Let $G$ be a group and let $\mathsf{Aut}(G)$ be the set of all isomorphisms $G \rightarrow G$. Prove that $\mathsf{Aut}(G)$ is a group under function composition.

Solution: We need to verify that the three group axioms are satisfied: associativity, identity, and inverses.

(1) We know from set theory that function composition is always associative.

(2) Note that $\mathsf{id}_G$ is a bijection and trivially a homomorphism, so that $\mathsf{id}_G \in \mathsf{Aut}(G)$. Finally, we have $$\mathsf{id}_G \circ \varphi = \varphi \circ \mathsf{id}_G = \varphi$$ for all isomorphisms $\varphi : G \rightarrow G$, so that $\mathsf{id}_G$ is an identity element under composition.

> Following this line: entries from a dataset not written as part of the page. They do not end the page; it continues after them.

Lemma no_ValueError_reading {A} (f : fault -> Store -> A) :
  no_ValueError (reading env f).
Proof. intros w. discriminate. Qed.

Lemma no_ValueError_writing {A} (f : fault -> Store -> A * Store) :
  no_ValueError (writing env f).
Proof. intros w. unfold writing. destruct (f _ _). discriminate. Qed.

Lemma no_ValueError_send_gmail : no_ValueError (send_gmail env).
Proof. intros w. discriminate. Qed.

Lemma no_ValueError_bind {A B} (m : cli A) (k : A -> cli B) :
  no_ValueError m -> (forall a, no_ValueError (k a)) ->
  no_ValueError (bind m k).
Proof.
  intros Hm Hk w. specialize (Hm w). run_bind m w.
  - apply Hk.
  - intros [= ->]. now apply Hm.
Qed.

Lemma no_ValueError_ask_field (old : pyval) : no_ValueError (ask_field old).
Proof.
  apply no_ValueError_bind; [apply no_ValueError_input|]. intros u.
  destruct (String.eqb _ _); [apply no_ValueError_ret|].
  apply no_ValueError_bind; [apply no_ValueError_input|]. intros v.
  apply no_ValueError_ret.
Qed.

Lemma no_ValueError_choice_1 : no_ValueError (choice_1 env).
Proof.
  repeat (apply no_ValueError_bind; [apply no_ValueError_input|]; intros ?).
  apply no_ValueError_bind; [apply no_ValueError_writing|]. intros [i|];
    [|apply no_ValueError_print].
  apply no_ValueError_bind; [apply no_ValueError_send_gmail|]. intros sent.
  apply no_ValueError_bind; [|intros _; apply no_ValueError_print].
  destruct sent; apply no_ValueError_print.
Qed.

Lemma quiet_then {A} (m : cli A) : quiet m -> quiet_on_ValueError m.
Proof. intros H w _. apply H. Qed.

Lemma no_ValueError_then {A} (m : cli A) :
  no_ValueError m -> quiet_on_ValueError m.
Proof. intros H w Hw. now apply H in Hw. Qed.

Lemma quiet_on_ValueError_bind {A B} (m : cli A) (k : A -> cli B) :
  quiet m -> (forall a, quiet_on_ValueError (k a)) ->
  quiet_on_ValueError (bind m k).
Proof.
  intros Hm Hk w. specialize (Hm w). run_bind m w.
  - intros H. rewrite (Hk _ _ H). exact Hm.
  - intros _. exact Hm.
Qed.

Lemma quiet_on_ValueError_last {A B} (m : cli A) (k : A -> cli B) :
  quiet_on_ValueError m -> (forall a, quiet (k a)) ->
  (forall a, no_ValueError (k a)) ->
  quiet_on_ValueError (bind m k).
Proof.
  intros Hm Hq Hk w. specialize (Hm w). run_bind m w.
  - intros H. now apply Hk in H.
  - intros [= ->]. now apply Hm.
Qed.

Lemma quiet_on_ValueError_choice_4 : quiet_on_ValueError (choice_4 env).
Proof.
  apply quiet_on_ValueError_bind; [apply quiet_int_input|]. intros i.
  apply quiet_on_ValueError_bind; [apply quiet_reading|]. intros [old|];
    [|apply quiet_then, quiet_print].
  apply quiet_on_ValueError_bind; [apply quiet_print|]. intros _.
  repeat (apply quiet_on_ValueError_bind; [apply quiet_ask_field|];
          intros ?).
  apply no_ValueError_then.
  apply no_ValueError_bind; [apply no_ValueError_writing|]. intros k.
  destruct (k =? 0); apply no_ValueError_print.
Qed.

Lemma quiet_on_ValueError_choice_5 : quiet_on_ValueError (choice_5 env).
Proof.
  apply quiet_on_ValueError_bind; [apply quiet_int_input|]. intros i.
  apply quiet_on_ValueError_bind; [apply quiet_reading|]. intros [old|];
    [|apply quiet_then, quiet_print].
  apply quiet_on_ValueError_bind; [apply quiet_print|]. intros _.
  apply quiet_on_ValueError_bind; [apply quiet_input|]. intros answer.
  apply no_ValueError_then.
  destruct (String.eqb _ _); [|apply no_ValueError_ret].
  apply no_ValueError_bind; [apply no_ValueError_writing|]. intros k.
  destruct (k =? 0); apply no_ValueError_print.
Qed.

Lemma quiet_on_ValueError_choice (choice : Z) :
  quiet_on_ValueError
    (if choice =? 1 then choice_1 env
     else if choice =? 2 then choice_2 env
     else if choice =? 3 then choice_3 env
     else if choice =? 4 then choice_4 env
     else if choice =? 5 then choice_5 env
     else if choice =? 6 then choice_6 env
     else if choice =? 7 then choice_7 env
     else ret tt).
Proof.
  destruct (choice =? 1); [apply no_ValueError_then, no_ValueError_choice_1|].
  destruct (choice =? 2); [apply quiet_then, quiet_choice_2|].
  destruct (choice =? 3); [apply quiet_then, quiet_choice_3|].
  destruct (choice =? 4); [apply quiet_on_ValueError_choice_4|].
  destruct (choice =? 5); [apply quiet_on_ValueError_choice_5|].
  destruct (choice =? 6); [apply quiet_then, quiet_choice_6|].
  destruct (choice =? 7); [apply quiet_then, quiet_choice_7|].
  apply quiet_then, quiet_ret.
Qed.

Lemma quiet_on_ValueError_body :
  quiet_on_ValueError
    (bind int_input (fun choice =>
     bind (print (Line (crud_routes.str_of_int choice))) (fun _ =>
     bind (if choice =? 1 then choice_1 env
           else if choice =? 2 then choice_2 env
           else if choice =? 3 then choice_3 env
           else if choice =? 4 then choice_4 env
           else if choice =? 5 then choice_5 env
           else if choice =? 6 then choice_6 env
           else if choice =? 7 then choice_7 env
           else ret tt) (fun _ =>
     ret (Some choice))))).
Proof.
  apply quiet_on_ValueError_bind; [apply quiet_int_input|]. intros choice.
  apply quiet_on_ValueError_bind; [apply quiet_print|]. intros _.
  apply quiet_on_ValueError_last.
  - apply quiet_on_ValueError_choice.
  - intros _. apply quiet_ret.
  - intros _. apply no_ValueError_ret.
Qed.

(** X24. When [menu] returns [None] it has not written the table, and the
    last line it printed is the invalid-input line.  This is what happens on
    a choice that is not an integer, and as well on a patient id that is not
    one (choices 3, 4 and 5). *)
Theorem menu_returns_None (w : world) :
  fst (menu env w) = inl None ->
  table (snd (menu env w)) = table w
  /\ exists before,
      stdout (snd (menu env w))
      = before
        ++ [Line "Invalid input. Please enter a number between 1 and 8."].
Proof.
  pose proof (quiet_on_ValueError_body w) as Hq.
  unfold menu, except_ValueError.
  destruct (bind int_input _ w) as [[r|e] w1] eqn:E; cbn [fst snd] in *.
  - intros [= ->]. exfalso.
    apply bind_inl in E. destruct E as (c & w2 & _ & E).
    apply bind_inl in E. destruct E as (u & w3 & _ & E).
    apply bind_inl in E. destruct E as (v & w4 & _ & E).
    discriminate E.
  - destruct e as [|[| | | |]]; try discriminate.
    intros _. cbn. split; [now apply Hq|]. eauto.
Qed.

(** ** How the client may end *)

Lemma fails_within_ret {A} (P : error -> Prop) (a : A) :
  fails_within P (ret a).
Proof. intros w e. discriminate. Qed.

Lemma fails_within_raise {A} (P : error -> Prop) (e : error) :
  P e -> fails_within P (@raise A e).
Proof. intros He w e' [= <-]. exact He. Qed.

Lemma fails_within_print (P : error -> Prop) (p : printed) :
  fails_within P (print p).
Proof. intros w e. discriminate. Qed.

Lemma fails_within_reading {A} (P : error -> Prop) (f : fault -> Store -> A) :
  fails_within P (reading env f).
Proof. intros w e. discriminate. Qed.

Lemma fails_within_writing {A} (P : error -> Prop)
  (f : fault -> Store -> A * Store) :
  fails_within P (writing env f).
Proof. intros w e. unfold writing. destruct (f _ _). discriminate. Qed.

Lemma fails_within_send_gmail (P : error -> Prop) :
  fails_within P (send_gmail env).
Proof. intros w e. discriminate. Qed.

Lemma fails_within_input (P : error -> Prop) :
  P EOFError -> fails_within P input.
Proof.
  intros HP w e. unfold input. destruct (stdin w); [|discriminate].
  intros [= <-]. exact HP.
Qed.

Lemma fails_within_bind {A B} (P : error -> Prop) (m : cli A) (k : A -> cli B) :
  fails_within P m -> (forall a, fails_within P (k a)) ->
  fails_within P (bind m k).
Proof.
  intros Hm Hk w e. specialize (Hm w). run_bind m w.
  - apply Hk.
  - intros [= ->]. now apply Hm.
Qed.

Lemma fails_within_int_input (P : error -> Prop) :
  P EOFError -> P (Raised ValueError) -> fails_within P int_input.
Proof.
  intros H1 H2. apply fails_within_bind; [now apply fails_within_input|].
  intros line. cbn [int].
  destruct (long_from_string _);
    [apply fails_within_ret|now apply fails_within_raise].
Qed.

Lemma fails_within_print_patients (P : error -> Prop) (ps : list Patient) :
  fails_within P (print_patients ps).
Proof.
  induction ps as [|p ps IH]; [apply fails_within_ret|].
  apply fails_within_bind; [apply fails_within_print|]. intros _. exact IH.
Qed.

Lemma fails_within_ask_field (P : error -> Prop) (old : pyval) :
  P EOFError -> fails_within P (ask_field old).
Proof.
  intros HP. apply fails_within_bind; [now apply fails_within_input|].
  intros u. destruct (String.eqb _ _); [apply fails_within_ret|].
  apply fails_within_bind; [now apply fails_within_input|]. intros v.
  apply fails_within_ret.
Qed.

Lemma calculate_average_age_raises (io : fault) (st : Store) (e : exn) :
  calculate_average_age io 5 st = Raises e -> e = OverflowError.
Proof.
  rewrite calculate_average_age_spec by lia. unfold average, int_true_divide.
  destruct (count_of_ages _ =? 0); [discriminate|].
  destruct (SFdiv _ _ _ _); cbn [python.bind]; congruence.
Qed.

Ltac fails_step :=
  first
    [ apply fails_within_ret
    | apply fails_within_print
    | apply fails_within_reading
    | apply fails_within_writing
    | apply fails_within_send_gmail
    | apply fails_within_print_patients
    | apply fails_within_input; unfold eof_value_or_overflow; tauto
    | apply fails_within_int_input; unfold eof_value_or_overflow; tauto
    | apply fails_within_ask_field; unfold eof_value_or_overflow; tauto
    | apply fails_within_bind; [|intros ?]
    | match goal with
      | |- fails_within _ (match ?x with _ => _ end) => destruct x
      end ].

Lemma fails_within_choice (choice : Z) :
  fails_within eof_value_or_overflow
    (if choice =? 1 then choice_1 env
     else if choice =? 2 then choice_2 env
     else if choice =? 3 then choice_3 env
     else if choice =? 4 then choice_4 env
     else if choice =? 5 then choice_5 env
     else if choice =? 6 then choice_6 env
     else if choice =? 7 then choice_7 env
     else ret tt).
Proof.
  destruct (choice =? 1); [unfold choice_1; repeat fails_step|].
  destruct (choice =? 2); [unfold choice_2; repeat fails_step|].
  destruct (choice =? 3); [unfold choice_3; repeat fails_step|].
  destruct (choice =? 4); [unfold choice_4; repeat fails_step|].
  destruct (choice =? 5); [unfold choice_5; repeat fails_step|].
  destruct (choice =? 6); [unfold choice_6; repeat fails_step|].
  destruct (choice =? 7); [|fails_step].
  unfold choice_7. intros w e. unfold bind, reading. cbn [fst snd].
  destruct (calculate_average_age _ 5 _) as [[x|]|e0] eqn:E;
    try discriminate.
  intros [= <-]. apply calculate_average_age_raises in E. subst e0.
  unfold eof_value_or_overflow. tauto.
Qed.

Lemma fails_within_menu : fails_within eof_or_overflow (menu env).
Proof.
  intros w e. unfold menu, except_ValueError.
  set (body := bind int_input _).
  assert (Hbody : fails_within eof_value_or_overflow body).
  { unfold body.
    apply fails_within_bind;
      [apply fails_within_int_input; unfold eof_value_or_overflow; tauto|].
    intros choice.
    apply fails_within_bind; [apply fails_within_print|]. intros _.
    apply fails_within_bind; [apply fails_within_choice|]. intros _.
    apply fails_within_ret. }
  specialize (Hbody w). destruct (body w) as [[r|e0] w1]; cbn [fst] in *.
  - discriminate.
  - destruct (Hbody e0 eq_refl) as [ -> | [ -> | -> ] ].
    + intros [= <-]. now left.
    + discriminate.
    + intros [= <-]. now right.
Qed.

Lemma fails_within_menus_loop (fuel : nat) :
  fails_within eof_or_overflow (menus_loop env fuel).
Proof.
  induction fuel as [|fuel IH]; cbn [menus_loop].
  - apply fails_within_raise. now left.
  - apply fails_within_bind; [apply fails_within_menu|].
    intros choice.
    repeat match goal with
           | |- fails_within _ (match ?x with _ => _ end) => destruct x
           end; try exact IH.
    apply fails_within_ret.
Qed.

(** ** Every call of [menu] reads a line *)

Lemma reads_on_ret {A} (a : A) : reads_on (ret a).
Proof. intros w. cbn. lia. Qed.

Lemma reads_on_raise {A} (e : error) : reads_on (@raise A e).
Proof. intros w. cbn. lia. Qed.

Lemma reads_on_print (p : printed) : reads_on (print p).
Proof. intros w. cbn. lia. Qed.

Lemma reads_on_reading {A} (f : fault -> Store -> A) : reads_on (reading env f).
Proof. intros w. cbn. lia. Qed.

Lemma reads_on_writing {A} (f : fault -> Store -> A * Store) :
  reads_on (writing env f).
Proof. intros w. unfold writing. destruct (f _ _). cbn. lia. Qed.

Lemma reads_on_send_gmail : reads_on (send_gmail env).
Proof. intros w. cbn. lia. Qed.

Lemma reads_on_input : reads_on input.
Proof.
  intros w. unfold input.
  destruct (stdin w) eqn:E; cbn; rewrite ?E; cbn; lia.
Qed.

Lemma reads_on_bind {A B} (m : cli A) (k : A -> cli B) :
  reads_on m -> (forall a, reads_on (k a)) -> reads_on (bind m k).
Proof.
  intros Hm Hk w. specialize (Hm w). run_bind m w.
  - specialize (Hk a w1). lia.
  - exact Hm.
Qed.

Lemma reads_on_print_patients (ps : list Patient) :
  reads_on (print_patients ps).
Proof.
  induction ps as [|p ps IH]; [apply reads_on_ret|].
  apply reads_on_bind; [apply reads_on_print|]. intros _. exact IH.
Qed.

Ltac reads_step :=
  first
    [ apply reads_on_ret
    | apply reads_on_raise
    | apply reads_on_print
    | apply reads_on_reading
    | apply reads_on_writing
    | apply reads_on_send_gmail
    | apply reads_on_print_patients
    | apply reads_on_input
    | apply reads_on_bind; [|intros ?]
    | match goal with
      | |- reads_on (match ?x with _ => _ end) => destruct x
      end ].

(3) Given $\varphi \in \mathsf{Aut}(G)$, we know from set theory that an inverse $\varphi^{-1}$ exists. This inverse is a homomorphism, as we show. If $a,b \in G$, then $$\varphi(\varphi^{-1}(ab)) = ab = \varphi(\varphi^{-1}(a))\varphi(\varphi^{-1}(b)) = \varphi(\varphi^{-1}(a) \varphi^{-1}(b)).$$ Since $\varphi$ is injective, we have $$\varphi^{-1}(ab) = \varphi^{-1}(a) \varphi^{-1}(b).$$ Thus $\varphi^{-1}$ is a homomorphism, and we have $$\varphi \circ \varphi^{-1} = \varphi^{-1} \circ \varphi = \mathsf{id}_G.$$ Thus $\mathsf{Aut}(G)$ is a group under function composition.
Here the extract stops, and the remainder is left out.